• The task: Below are some entries. Repeat exactly the lines from the one with "functions and methods, and" through the one with "#[local] Set Elimination Schemes.", and only those.
[[ Material to process open ]]
(** "copy chosen variables (my_var) from src to dst" *)
Definition cell11 : M unit := for_M my_vars (copy_variable "src").

Definition load_da_list (x : string) : M (list DataArray) :=
  v ← load x;
  match v with VDataArrays l => mret l | _ => lift (Raise AttributeError) end.

(** "Create an Xarray Dataset of WRF variables" *)
Definition cell13 : M unit :=
  store "da_list" (VDataArrays []);;
  for_M my_vars (λ my_var,
    dst ← load_dataset "dst";
    da ← lift (getvar dst my_var ALL_TIMES);
    da_list ← load_da_list "da_list";
    store "da_list" (VDataArrays (da_list ++ [da])));;
  da_list ← load_da_list "da_list";
  ds ← lift (xr_merge da_list);
  store "ds" (VXr ds).

Definition cell14 : M unit := close_dst.

(** [x.to_netcdf(path)] *)
Definition write_netcdf (x path : string) : M unit :=
  ds ← load_xr x;
  on_disk (to_netcdf ds path).

Definition cell15 : M unit := write_netcdf "ds" "test.nc".

(** [ds['SPDUV10MEAN'].attrs], displayed. *)
Definition cell16 : M unit :=
  ds ← load_xr "ds";
  _ ← lift (xr_getitem ds "SPDUV10MEAN");
  mret ().

(** The two statements of the loop of "Fix attributes so that we can save to
    file...". *)
Definition stringify_projection (my_var : string) (ds : XrDataset)
    : result XrDataset :=
  v ← xr_getitem ds my_var;
  p ← getitem (xr_attrs v) "projection";
  v ← xr_getitem ds my_var;
  Ok (xr_set_attrs my_var (<["projection" := AStr (py_str p)]> (xr_attrs v)) ds).

Definition pop_coordinates (my_var : string) (ds : XrDataset) : result XrDataset :=
  v ← xr_getitem ds my_var;
  _ ← getitem (xr_attrs v) "coordinates";
  Ok (xr_set_attrs my_var (delete "coordinates" (xr_attrs v)) ds).

Definition fix_attributes : M unit :=
  for_M my_vars (λ my_var,
    update_xr "ds" (stringify_projection my_var);;
    update_xr "ds" (pop_coordinates my_var)).

Definition cell17 : M unit :=
  fix_attributes;;
  write_netcdf "ds" "test.nc".

(** [!ls -ltrh test.nc]: a shell command; it prints, and raises nothing. *)
Definition cell18 : M unit :=
  files ← on_disk (λ files, (Ok files, files));
  print (if decide (is_Some (files !! "test.nc")) then "test.nc"
         else "ls: cannot access test.nc").

(** [ds2 = xr.open_dataset('test.nc')] *)
Definition cell20 : M unit :=
  ds2 ← on_disk (λ files, (open_dataset "test.nc" files, files));
  store "ds2" (VXr ds2).

Definition cell21 : M unit :=
  ds2 ← load_xr "ds2";
  _ ← lift (xr_getitem ds2 "SPDUV10MEAN");
  mret ().

(** The code cells in order.  (The first imports the libraries; the fifth
    binds [root_dir] and [my_vars], which are constants here.) *)
Definition cells : list (M unit) :=
  [cell3; cell6; cell7; cell8; cell9; cell10; cell11; cell13; cell14;
   cell15; cell16; cell17; cell18; cell20; cell21].

(** Running the cells one after the other, as the recorded session did: a
    cell that raises shows its traceback, and the next cell is run on the
    state the failed one left. *)
Definition run_cells (cs : list (M unit)) (s : nbstate) : nbstate :=
  foldl (λ s c, (c s).2) s cs.

(** The state after each cell. *)
Fixpoint trace (cs : list (M unit)) (s : nbstate) : list nbstate :=
  match cs with
  | [] => []
  | c :: cs' => (c s).2 :: trace cs' (c s).2
  end.

(** What each cell returned or raised. *)
Fixpoint outcomes (cs : list (M unit)) (s : nbstate) : list (result unit) :=
  match cs with
  | [] => []
  | c :: cs' => (c s).1 :: outcomes cs' (c s).2
  end.

(** A fresh kernel over the given files. *)
Definition fresh (files : gmap string NcData) : nbstate :=
  {| disk := files; stdout := []; globals := ∅ |}.

(** ** The cells as the notebook writes them *)

(** What a cell is made of. *)
#[local] Unset Elimination Schemes.
Inductive stmt : Type :=
  (** statements one after the other, without control flow: calls of library
      functions and methods, and bindings of names *)
  | Calls (m : M unit)
  (** [for x in items: body] *)
  | For {B : Type} (items : M (list B)) (body : B → list stmt)
  (** [try: body / except e: handler] *)
  | Try (body : list stmt) (e : exn) (handler : list stmt)
  (** a statement with [x if c else y] in it: the statement with [x], and
      the statement with [y] *)
  | IfExp (c : bool) (then_ else_ : stmt).
#[local] Set Elimination Schemes.

(** The statements of a block, one after the other. *)
Definition block (run : stmt → M unit) : list stmt → M unit :=
  fix go l :=
    match l with
    | [] => mret ()
    | [c] => run c
    | c :: l' => run c;; go l'
    end.

Fixpoint run (c : stmt) : M unit :=
  match c with
  | Calls m => m
  | For items body => xs ← items; for_M xs (λ x, block run (body x))
  | Try body e handler => try_except (block run body) e (block run handler)
  | IfExp c then_ else_ => if c then run then_ else run else_
  end.

Definition run_block : list stmt → M unit := block run.




End Notebook.

(** * Statements

    The predicates the theorems are stated with. *)

Section Specification.
Context {num : Type} {numpy : NumPy num} {wrf_python : @WrfPython num}.
Implicit Types (s : @nbstate num) (c : @NcData num) (d : @Dataset num).
Implicit Types (ds : @XrDataset num) (w : @NcVariable num).

(** [preserves I m φ]: [m] keeps the invariant [I], whether it returns or
    raises, and what it returns satisfies [φ]. *)
Definition preserves {A} (I : @nbstate num → Prop) (m : M A) (φ : A → Prop) : Prop :=
  ∀ s r s', I s → m s = (r, s') → I s' ∧ ∀ a, r = Ok a → φ a.

(** A dataset that is open for writing is diskless. *)
Definition flags_ok d : Prop := ds_writable d = true → ds_diskless d = true.

(** Every path but test.nc holds what it holds in [files], and every dataset
    of the namespace satisfies [flags_ok]. *)
Definition only_test_nc (files : gmap string (@NcData num)) s : Prop :=
  (∀ p, p ≠ "test.nc" → disk s !! p = files !! p) ∧
  (∀ x d, globals s !! x = Some (VDataset d) → flags_ok d).

(** A value that may be stored without breaking [only_test_nc]. *)
Definition value_ok (v : @pyvalue num) : Prop :=
  match v with VDataset d => flags_ok d | _ => True end.

(** [m] does not look at the name [x]: bound to any value, [m] returns the
    same and leaves the same state, up to that binding. *)
Definition ignores {A} (x : string) (m : M A) : Prop :=
  ∀ v s, m (set_global x v s) = ((m s).1, set_global x v (m s).2).

(** One round of the loop as a function of the dataset, and the loop. *)
Definition fix_one (my_var : string) ds : result XrDataset :=
  stringify_projection my_var ds ≫= pop_coordinates my_var.

Definition fix_all (names : list string) ds : result XrDataset :=
  for_each (λ ds my_var, fix_one my_var ds) ds names.

(** What the fix makes of a variable's attributes. *)
Definition fix_attrs (p : @attr_value num) (a : gmap string (@attr_value num))
    : gmap string attr_value :=
  delete "coordinates" (<["projection" := AStr (py_str p)]> a).

(** [dim'] is unlimited exactly when [dim] is, and a fixed [dim'] has the
    length of [dim]. *)
Definition same_kind (dim dim' : Dimension) : Prop :=
  isunlimited dim' = isunlimited dim ∧
  (isunlimited dim = false → dim_size dim' = dim_size dim).

(** One call on the variable [n] of a dataset that returned. *)
Inductive nc_step (n : string) c c' : Prop :=
  | step_create dt dims : createVariable n dt dims c = Ok c' → nc_step n c c'
  | step_assign a : assign_all n a c = Ok c' → nc_step n c c'
  | step_attrs atts : var_setncatts n atts c = Ok c' → nc_step n c c'.

(** The variable [name] of [c] is the variable [name] of [src]: the same
    record (type, dimension names, data, attributes), read as the same
    array (so with the same shape). *)
Definition copied (src : @NcData num) (name : string) c : Prop :=
  ∃ w a, nc_variables src !! name = Some w ∧ nc_variables c !! name = Some w ∧
         read_all name src = Ok a ∧ read_all name c = Ok a.

(** Every dimension of [src] is in [c] under its name, of the same kind. *)
Definition dims_copied (src : @NcData num) c : Prop :=
  ∀ k dim, nc_dimensions src !! k = Some dim →
           ∃ dim', nc_dimensions c !! k = Some dim' ∧ same_kind dim dim'.

(** [Q] survives every call on a variable named in [names]. *)
Definition stable (names : list string) (Q : @NcData num → Prop) : Prop :=
  ∀ n c c', n ∈ names → Q c → nc_step n c c' → Q c'.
[[ Material to process closed ]]
• Task result:
      functions and methods, and bindings of names *)
  | Calls (m : M unit)
  (** [for x in items: body] *)
  | For {B : Type} (items : M (list B)) (body : B → list stmt)
  (** [try: body / except e: handler] *)
  | Try (body : list stmt) (e : exn) (handler : list stmt)
  (** a statement with [x if c else y] in it: the statement with [x], and
      the statement with [y] *)
  | IfExp (c : bool) (then_ else_ : stmt).
#[local] Set Elimination Schemes.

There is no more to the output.